He stepped closer. “A lot of this is my fault.”

Tears welled in her eyes.

“I don’t want to leave like this.”

“You mean leave me all alone with a child to raise? At least my sister is here for me.”

Irina worked two days a week at the gallery. Steve would occasionally stay with the baby, but most of the time he was either with his buddies or at work. He’d taken a part-time job with an aviation contractor. Misty, her younger sister, was just out of drug rehab and currently unemployed. Irina had been touched by how eager she was to take over as the primary babysitter. Without her help, Irina would have been chained to the house. “If you hadn’t told my mother that she was no longer welcome in our home—”

“You know why I said that. Irina, look at me.” He tried to turn her around, but she wouldn’t budge from her place at the sink. “We need to talk about this.”

“She doesn’t support the war.”

He moved around her, leaned on the counter, and looked up at her.
“Please.”

“Admit it. You hate her guts. She’s a liberal. All liberals are un-American.”

“I never said that.”

“Maybe it’s for the best that she doesn’t come over. I was so sick of you two arguing.”

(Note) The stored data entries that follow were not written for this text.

(* ===== verification/Swrite.v ===== *)
(** * ssap: what one session writes is what the other reads

    Packets that [SWriteRequestAux] and [spkt2sd] write, through the codec of
    SPDUs and the transport service, to [sb2spkt] of the peer. *)

From S2P Require Import Prelude Conv Convert PElement PStream Qbuf Tpkt Tpkt2fd Tcp Tp0 Spkt Spkt2tsdu Tsdu2spkt Spdu Ssap.
Open Scope Z_scope.
Open Scope c_scope.
Open Scope ses_scope.

Create HintDb spkt.

(** ** Packets in their range *)

Lemma data_fits_none n : data_fits None n <-> n = 0.
Proof. reflexivity. Qed.

Lemma ok_new code : spkt_ok (new_spkt code).
Proof.
  split.
  - intros f; destruct f; cbn; lia.
  - intros a; destruct a; (split; [vm_compute; split; discriminate | split; [reflexivity | apply forallb_bytes; reflexivity]]).
  - split; [reflexivity | apply forallb_bytes; reflexivity].
  - split; [reflexivity | discriminate].
  - reflexivity.
Qed.

Lemma ok_Set s f : spkt_ok s -> spkt_ok (Set_ s f).
Proof. intros [N A R D U]; split; assumption. Qed.

Lemma ok_set_num s f v : spkt_ok s -> 0 <= v < num_bound f -> spkt_ok (set_num s f v).
Proof. intros [N A R D U] V; split; try assumption; intros g; cbn [s_num set_num]; destruct (snum_eq_dec f g) as [<-|]; auto. Qed.

Lemma ok_set_arr s a v : spkt_ok s -> counted_ok a v -> spkt_ok (set_arr s a v).
Proof. intros [N A R D U] V; split; try assumption; intros b; cbn [s_arr set_arr]; destruct (sarr_eq_dec a b) as [<-|]; auto. Qed.

Lemma ok_set_udata s d n : spkt_ok s -> data_fits d n -> spkt_ok (set_udata s d n).
Proof. intros [N A R D U] V; split; assumption. Qed.

Lemma ok_put_data s d n : spkt_ok s -> (0 < n -> data_fits d n) -> spkt_ok (put_data d n s).
Proof.
  intros O D; unfold put_data; rewrite Z.gtb_ltb; destruct (Z.ltb_spec 0 n); apply ok_set_udata; auto using ok_Set; reflexivity.
Qed.

#[export] Hint Resolve ok_new ok_Set ok_set_num ok_set_arr ok_set_udata ok_put_data : spkt.

(** The reference encoding of a packet. *)
Definition enc (s : ssapkt) : list Z := enc_spdu (s_code s) (spdu_items s).

(** ** The transport service *)

(** Every request is granted. *)
Definition granting (t : transport) : Prop := Forall (eq None) (tp_answers t).

(** A session with another block, indication, transport service. *)
Definition at_sb (b : ssapblk) (st : session) : session := Ses b (ses_gone st) (ses_si st) (ses_tp st) (ses_buffer st).
Definition at_si (si : SSAPindication) (st : session) : session := Ses (ses_sb st) (ses_gone st) si (ses_tp st) (ses_buffer st).
Definition at_tp (t : transport) (st : session) : session := Ses (ses_sb st) (ses_gone st) (ses_si st) t (ses_buffer st).
Definition at_buffer (x : option (list Z)) (st : session) : session := Ses (ses_sb st) (ses_gone st) (ses_si st) (ses_tp st) x.

Definition add_sent (l : list (bool * list Z)) (st : session) : session :=
  let t := ses_tp st in at_tp (Tp (tp_sent t ++ l) (skipn (length l) (tp_answers t)) (tp_reads t) (tp_up t)) st.

Definition with_reads (l : list (Z + tsdu)) (st : session) : session :=
  let t := ses_tp st in at_tp (Tp (tp_sent t) (tp_answers t) l (tp_up t)) st.

(** ** The steps of a computation *)

Lemma bind_get {A} (k : ssapblk -> sess A) st : ses_gone st = false -> bind get k st = k (ses_sb st) st.
Proof. intros Al; unfold bind, get; rewrite Al; reflexivity. Qed.

Lemma bind_put {A} b (k : unit -> sess A) st : ses_gone st = false -> bind (put b) k st = k tt (at_sb b st).
Proof. intros Al; unfold bind, put, at_sb; rewrite Al; reflexivity. Qed.

Lemma bind_update {A} f (k : unit -> sess A) st : ses_gone st = false -> bind (update f) k st = k tt (at_sb (f (ses_sb st)) st).
Proof. intros Al; unfold bind, update, put, at_sb; rewrite Al; reflexivity. Qed.

Lemma bind_lift {A B} (a : A) (k : A -> sess B) st : bind (lift (Val a)) k st = k a st.
Proof. reflexivity. Qed.

Lemma bind_set_si {A} si (k : unit -> sess A) st : bind (set_si si) k st = k tt (at_si si st).
Proof. reflexivity. Qed.

Lemma bind_ret {A B} (a : A) (k : A -> sess B) st : bind (ret a) k st = k a st.
Proof. reflexivity. Qed.

Lemma granting_skipn n t : granting t -> Forall (eq None) (skipn n (tp_answers t)).
Proof. intros G; unfold granting in G; rewrite <- (firstn_skipn n) in G; apply Forall_app in G; tauto. Qed.

Lemma TRequest_granted expd o st : granting (ses_tp st) -> TRequest expd o st = Val (None, add_sent [(expd, o)] st).
Proof.
  intros G; unfold TRequest, get_tp, bind, set_tp, ret, add_sent, at_tp; cbn [length]; unfold granting in G.
  destruct (tp_answers (ses_tp st)) as [|a l] eqn:E; [reflexivity|]; pose proof (Forall_inv G) as <-; reflexivity.
Qed.

Lemma send_granted o st : granting (ses_tp st) -> send o st = Val (OK, add_sent [(false, o)] st).
Proof. intros G; unfold send, bind; rewrite TRequest_granted by exact G; reflexivity. Qed.

Lemma add_sent_nil st : add_sent [] st = st.
Proof. destruct st as [b g i [s a r u] x]; unfold add_sent, at_tp; cbn; rewrite app_nil_r; reflexivity. Qed.

Lemma add_sent_twice l m st : add_sent m (add_sent l st) = add_sent (l ++ m) st.
Proof.
  unfold add_sent, at_tp; cbn [ses_sb ses_gone ses_si ses_tp ses_buffer tp_sent tp_answers tp_reads tp_up].
  rewrite app_assoc, skipn_skipn, length_app, (Nat.add_comm (length m)); reflexivity.
Qed.

Lemma add_sent_granting l st : granting (ses_tp st) -> granting (ses_tp (add_sent l st)).
Proof. intros G; apply granting_skipn, G. Qed.
#[export] Hint Resolve add_sent_granting : spkt.

Section Codec.
Context `{Allocator} (sizeof_spkt : Z) (fresh : Z -> list Z).
Hypothesis Mem : memory_ok.
Hypothesis Fresh : forall n, 0 <= n -> zlen (fresh n) = n.
Variables ses_ab_timer ses_rf_timer : Z.

Lemma newspkt_ok code : is_byte code -> newspkt sizeof_spkt code = Some (new_spkt code).
Proof. intros B; unfold newspkt; rewrite Mem, int2u8_Some by exact B; reflexivity. Qed.

(** ** Writing *)

Lemma spkt_octets_ok s : spkt_ok s -> complete s = true -> in_room fresh s -> spkt_octets fresh s = Val (inr (enc s)).
Proof.
  intros O C R; destruct (written _ fresh s Mem Fresh O C R) as (top & W & T); unfold spkt_octets; rewrite W; cbn [cbind].
  change (OK =? NOTOK) with false; cbn match; rewrite T; reflexivity.
Qed.

(** A packet of its own, that is no EX. *)
Lemma spkt2sd_ok s (expd : bool) st : let s1 := if expd then Set_ s SMASK_SPDU_EXPD else s in
  spkt_ok s1 -> complete s1 = true -> in_room fresh s1 -> (s_code s =? SPDU_EX) = false -> granting (ses_tp st) ->
  spkt2sd fresh s expd st = Val (OK, add_sent [(expd && negb (zlen (enc s1) >? TX_SIZE), enc s1)] st).
Proof.
  intros s1 O C R X G; destruct (written _ fresh _ Mem Fresh O C R) as (top & W & T); change (enc_spdu (s_code s1) (spdu_items s1)) with (enc s1) in *.
  unfold spkt2sd, lift, bind; fold s1; rewrite W; change (OK =? NOTOK) with false; cbn match.
  unfold with_user_data; cbn [s_code set_s_li set_s_errno]; replace (s_code s1) with (s_code s) by (subst s1; destruct expd; reflexivity).
  rewrite X, T; cbn match; rewrite TRequest_granted by exact G; reflexivity.
Qed.

(** ** Reading *)

(** A session that can read: its block is there, and so is the buffer. *)
Definition reading (st : session) : Prop := ses_gone st = false /\ buffer_ok (ses_buffer st).

Lemma read_spdu_ok s cat0 qb rest len st : spkt_ok s -> complete s = true -> zlen (enc_items (spdu_items s)) < 65536 -> readable s cat0 ->
  buffer_ok (ses_buffer st) -> Forall seg_ok qb -> ring_octets qb = enc s ++ rest -> zlen (enc s) <= len ->
  exists s' qb' x, read_spdu sizeof_spkt fresh qb len cat0 st = Val ((Some s', zlen (enc s), qb'), at_buffer x st) /\
    accepted (Some s') = inr s' /\ same_spdu s s' /\ Forall seg_ok qb' /\ ring_octets qb' = rest /\ buffer_ok x.
Proof.
  intros O C L Re B Q E Le; destruct (read_back _ fresh sizeof_spkt s cat0 Mem Fresh O C L Re qb _ rest len Q B E Le) as (s' & qb' & x & R & Ac & Sm & Q' & E' & B').
  exists s', qb', x; unfold read_spdu; rewrite R; split; [reflexivity|]; split; [|auto].
  unfold accepted; rewrite Ac; reflexivity.
Qed.

(** The same for a list of parameters, of which the packet is known. *)
Lemma read_spdu_items code l s cat0 qb rest len st : spdu_ok code l -> apply_items code l (spdu_start code (zlen (enc_items l)) cat0) = Some s ->
  mandatory s = true -> s_errno s = SC_ACCEPT ->
  buffer_ok (ses_buffer st) -> Forall seg_ok qb -> ring_octets qb = enc_spdu code l ++ rest -> zlen (enc_spdu code l) <= len ->
  exists qb' x, read_spdu sizeof_spkt fresh qb len cat0 st = Val ((Some s, zlen (enc_spdu code l), qb'), at_buffer x st) /\
    Forall seg_ok qb' /\ ring_octets qb' = rest /\ buffer_ok x.
Proof.
  intros So A M Ac B Q E Le; destruct (reads_spdu fresh Mem Fresh sizeof_spkt qb _ len cat0 code l rest s So A Q B E Le) as (qb' & x & R & Q' & E' & B').
  exists qb', x; unfold read_spdu; rewrite R, M; auto.
Qed.
(** ** A category 0 SPDU and another one *)

(** What [SWriteRequestAux] writes. *)
Definition write_codes : list Z :=
  [SPDU_MAP; SPDU_MAA; SPDU_MIP; SPDU_MIA; SPDU_RS; SPDU_RA; SPDU_AS; SPDU_AR; SPDU_AI; SPDU_AIA; SPDU_AD; SPDU_ADA; SPDU_ED; SPDU_CD; SPDU_CDA].

Definition cat0_code (code : Z) : Z := if one_of code [SPDU_MAP; SPDU_MIP; SPDU_RS; SPDU_AS; SPDU_AR; SPDU_AD; SPDU_AI; SPDU_CD] then SPDU_GT else SPDU_PT.

(** The PR SPDU on the expedited flow. *)
Definition announces (b : ssapblk) (code : Z) : list (bool * list Z) :=
  match (if has b SB_EXPD then prepare_type code else None) with
  | Some type => [(true, [SPDU_PR; 3; PI_PREPARE; 1; type])]
  | None => []
  end.

(** What is sent for the packet [s]. *)
Definition written_as (b : ssapblk) (s : ssapkt) : list (bool * list Z) :=
  announces b (s_code s) ++ [(false, [cat0_code (s_code s); 0] ++ enc s)].

Lemma cat0_ok code : In code write_codes -> exists s, cat0_spkt sizeof_spkt code = Some s /\ spkt_octets fresh s = Val (inr [cat0_code code; 0]).
Proof.
  intros I; unfold cat0_spkt, cat0_code; destruct (one_of code _).
  - rewrite newspkt_ok by (split; [discriminate | reflexivity]); eexists; split; [reflexivity|].
    apply (spkt_octets_ok (Set_ (new_spkt SPDU_GT) SMASK_SPDU_GT)); [auto with spkt | reflexivity | split; [discriminate|]; split; [reflexivity | left; discriminate]].
  - rewrite newspkt_ok by (split; [discriminate | reflexivity]); eexists; split; [reflexivity|].
    apply (spkt_octets_ok (new_spkt SPDU_PT)); [auto with spkt | reflexivity | split; [discriminate|]; split; [reflexivity | left; discriminate]].
Qed.

Lemma prepare_ok code type st : prepare_type code = Some type -> granting (ses_tp st) ->
  exists p, pr_spkt sizeof_spkt type = Some p /\ spkt2sd fresh p true st = Val (OK, add_sent [(true, [SPDU_PR; 3; PI_PREPARE; 1; type])] st).
Proof.
  intros P G; unfold pr_spkt; rewrite newspkt_ok by (split; [discriminate | reflexivity]); eexists; split; [reflexivity|].
  assert (T : type = PR_MAA \/ type = PR_RS \/ type = PR_RA).
  { unfold prepare_type in P; repeat match type of P with (if ?c then _ else _) = _ => destruct c end; try discriminate P; injection P as <-; auto. }
  rewrite spkt2sd_ok; [| | | | reflexivity | exact G]; destruct T as [-> | [-> | ->]]; try reflexivity.
  all: try (apply ok_Set, ok_set_num; [apply ok_Set, ok_new | split; [discriminate | reflexivity]]).
  all: split; [discriminate|]; split; [reflexivity | left; discriminate].
Qed.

“It’s not like you don’t see her, I’ve never prevented you from going to her condo.”


Prevented
me? What’s that supposed to mean? This isn’t the 1950s. You don’t tell me what I can and can’t do.”

“Fine. Invite her over all you want—after I’m gone. I was just trying to protect you.”

“Protect me from my own mother?” She didn’t want to get into it with him, but more and more these days, it was becoming impossible not to. They were like two caged animals circling each other, searching for an advantage.

“This is hopeless,” said Steve. “I don’t know why I even try.”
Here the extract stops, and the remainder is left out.